Si Tron premier du nom continue d’exercer un doux parfum de fascination c’est davantage pour son aspect précurseur que son intrigue trop absconse pour prendre le spectateur aux tripes. D’où la nécessité de réactualiser le mythe via une version 2.0 dont les tenants et aboutissants parleront forcément plus à une génération biberonnée aux OS. Une évolution que le film pointe de manière plus ou moins pertinente avec en ligne de mire l’aliénation technologique. Ce propos, déjà latent dans Tron, prend ici toute son ampleur via une nouvelle grille (The Grid) dont la vertigineuse verticalité fait écho à la diabolisation des nouvelles technologies.
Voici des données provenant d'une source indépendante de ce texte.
(** * Dataset-level feature attribution: a model of
      [captum/attr/_core/dataloader_attr.py] and the properties of its
      perturbation, reduction and output-reconstruction logic, followed by
      the layer utilities of [captum/optim/_utils/models.py]. *)

From stdpp Require Import gmap list sorting strings.
From Stdlib Require Import ZArith.

Local Open Scope nat_scope.

(** ** Python exceptions and fallible computations *)

(** The [assert] statements of [attribute], in source order, that of
    [__init__] and that of [_format_output]. *)
Inductive assertion :=
  | RolesLengthMismatch        (* lines 284-288 *)
  | RolesWithoutNeedAttr       (* lines 290-293 *)
  | BaselinesLengthMismatch    (* lines 304-309 *)
  | BaselineBatchDim (i : nat) (* lines 313-318 *)
  | MasksLengthMismatch        (* lines 322-327 *)
  | MaskBatchDim (i : nat)     (* lines 330-334 *)
  | UnsupportedMethod          (* lines 97-99 *)
  | OutputNotSingle.           (* _format_output *)

Inductive error :=
  | AssertionError (a : assertion)
  | StopIteration
  | IndexError
  | TypeError
  | ValueError
  | RuntimeError.

Inductive result (A : Type) :=
  | Ok (a : A)
  | Err (e : error).
Arguments Ok {A} a.
Arguments Err {A} e.

#[global] Instance result_ret : MRet result := @Ok.
#[global] Instance result_bind : MBind result := λ A B f m,
  match m with Ok a => f a | Err e => Err e end.
#[global] Instance result_fmap : FMap result := λ A B f m,
  match m with Ok a => Ok (f a) | Err e => Err e end.

Definition is_Ok {A} (m : result A) : Prop := ∃ a, m = Ok a.

(** [assert cond, msg] *)
Definition assert (cond : bool) (a : assertion) : result unit :=
  if cond then Ok () else Err (AssertionError a).

(** A computation that records the calls it makes to its collaborators: the
    calls made so far are kept when the computation raises. *)
Record traced (E A : Type) := Traced { calls : list E; outcome : result A }.
Arguments Traced {E A} calls outcome.
Arguments calls {E A} t.
Arguments outcome {E A} t.

#[global] Instance traced_ret {E} : MRet (traced E) := λ A a, Traced [] (Ok a).
#[global] Instance traced_bind {E} : MBind (traced E) := λ A B f m,
  match outcome m with
  | Ok a => Traced (calls m ++ calls (f a)) (outcome (f a))
  | Err e => Traced (calls m) (Err e)
  end.

(** Running a fallible step that calls nobody, and calling a collaborator. *)
Definition lift {E A} (m : result A) : traced E A := Traced [] m.
Definition call {E A} (ev : E) (m : result A) : traced E A := Traced [ev] m.

(** ** Tensors

    A tensor is a shape and its elements in row-major order, as PyTorch lays
    out a contiguous tensor. The operations below are the PyTorch operations
    the module uses, with the errors PyTorch raises. *)
Module Torch.

Record tensor (A : Type) := Tensor { shape : list nat; data : list A }.
Arguments Tensor {A} shape data.
Arguments shape {A} t.
Arguments data {A} t.

(** Number of elements of a shape. *)
Definition numel (s : list nat) : nat := foldr Nat.mul 1 s.

(** The elements of a tensor fill its shape. *)
Definition wf {A} (t : tensor A) : Prop := length (data t) = numel (shape t).

(** The [i]-th block of [k] consecutive elements, and the first [n] blocks. *)
Definition chunk {A} (k i : nat) (d : list A) : list A := take k (drop (i * k) d).
Definition chunks {A} (n k : nat) (d : list A) : list (list A) :=
  (λ i, chunk k i d) <$> seq 0 n.

(** [t.size(0)]: a tensor without dimensions has no dimension 0. *)
Definition size0 {A} (t : tensor A) : result nat :=
  match shape t with
  | [] => Err IndexError
  | n :: _ => Ok n
  end.

(** [t[0]]: the first slice along dimension 0. *)
Definition select0 {A} (t : tensor A) : result (tensor A) :=
  match shape t with
  | [] => Err IndexError
  | 0 :: _ => Err IndexError
  | S _ :: s => Ok (Tensor s (chunk (numel s) 0 (data t)))
  end.

(** [t.expand(dst)]: dimensions are aligned from the right; a dimension of
    size 1 is repeated, any other must agree, and dimensions that [t] lacks
    are added in front. Fewer sizes than dimensions is an error. *)
Fixpoint expand_data {A} (src dst : list nat) (d : list A) {struct dst}
    : result (list A) :=
  match dst with
  | [] => match src with [] => Ok d | _ :: _ => Err RuntimeError end
  | n :: dst' =>
      if bool_decide (length src < length dst) then
        r ← expand_data src dst' d; Ok (concat (replicate n r))
      else
        match src with
        | [] => Err RuntimeError
        | m :: src' =>
            if bool_decide (m = n) then
              rs ← mapM (expand_data src' dst') (chunks m (numel src') d);
              Ok (concat rs)
            else if bool_decide (m = 1) then
              r ← expand_data src' dst' d; Ok (concat (replicate n r))
            else Err RuntimeError
        end
  end.

Definition expand {A} (t : tensor A) (dst : list nat) : result (tensor A) :=
  Tensor dst <$> expand_data (shape t) dst (data t).

(** [t.reshape(s)] with explicit sizes: the element count must agree. *)
Definition reshape {A} (t : tensor A) (s : list nat) : result (tensor A) :=
  if bool_decide (numel s = numel (shape t)) then Ok (Tensor s (data t))
  else Err RuntimeError.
Pas très fin certes, surtout quand les personnages se mettent à deviser sur la question, mais force est de reconnaitre que visuellement l’univers updaté de Tron en jette ! A l’image de son prédécesseur, Tron : l’héritage est un film qui se  regarde plus qu’il ne se suit. Pensé pour en mettre plein les mirettes, il s’appréhende avant tout comme un trip sensoriel flirtant avec l’expérimental. Coté casting, si Garrett Hedlund convainc en fils prodigue aux cotés d’une Olivia Wilde à la beauté diaphane, ils se voient immédiatement éclipsés par un Jeff Bridges impérial dont la zenitude n’est pas sans rappeler un certain Dude. Aussi génial dans la peau de Kevin Flynn que dans celui de son diabolique avatar, il apporte au film une touche d’humanité bienvenue. C’est ainsi que, au détour d’un photogramme numérique, l’émotion née avec en point d’orgue, une sublime bande originale.

 

Jeff Bridges dans Tron Legacy de Joseph Kosinski

 

Personnage à part entière, la monumentale musique de Daft Punk contribue en très grande partie au coté très aérien de cette suite indubitablement dans l’air du temps. Mastodonte symphonique aux envoutantes orchestrations, elle assure dès la première note une immersion immédiate dans cet univers relifté et magnétique. A l’instar d’un certain Interstellar 5555, les images semblent ici construites pour illustrer la partition du duo robotique et non l’inverse. Exemple en est avec l’attaque chez Zuse, morceau de bravoure rythmé aux beats du génial Derezzed. Jamais musique et images n’auront été autant en osmose créant par là même un maelstrom d’une incroyable densité. Disons le sans détours : la réussite du film tient essentiellement dans le doux mariage entre l’univers de Tron et celui de Daft Punk, le second puisant invariablement ses inspirations dans le premier. Jamais léthargique face à cette débauche de sons et lumières, le spectateur plonge corps et âme dans cet oppressant univers via une 3D judicieusement utilisée. Un procédé qui accentue le coté montagnes russes du métrage.  Autant de bons points qui nous feraient presque oublier les quelques petits défauts de l’ensemble tel son coté moralisateur où l’apparition d’un Jeff Bridges numérisé au cours d’une séquence d’ouverture se voulant émouvante. Un parti pris qui met en exergue la relative faiblesse dramatique des séquences live. On se consolera avec la présence de Bruce Boxleitner, ex-Tron censée faire le lien entre les deux films avant que Bridges prenne le relais, qui impose une certaine force tranquille à chacune de ses apparitions. La nostalgie surement !

 

 

 

Parfois bancal, souvent magnifique, Tron : l’héritage demeure un fascinant voyage aux confins de l’abstraction digitale.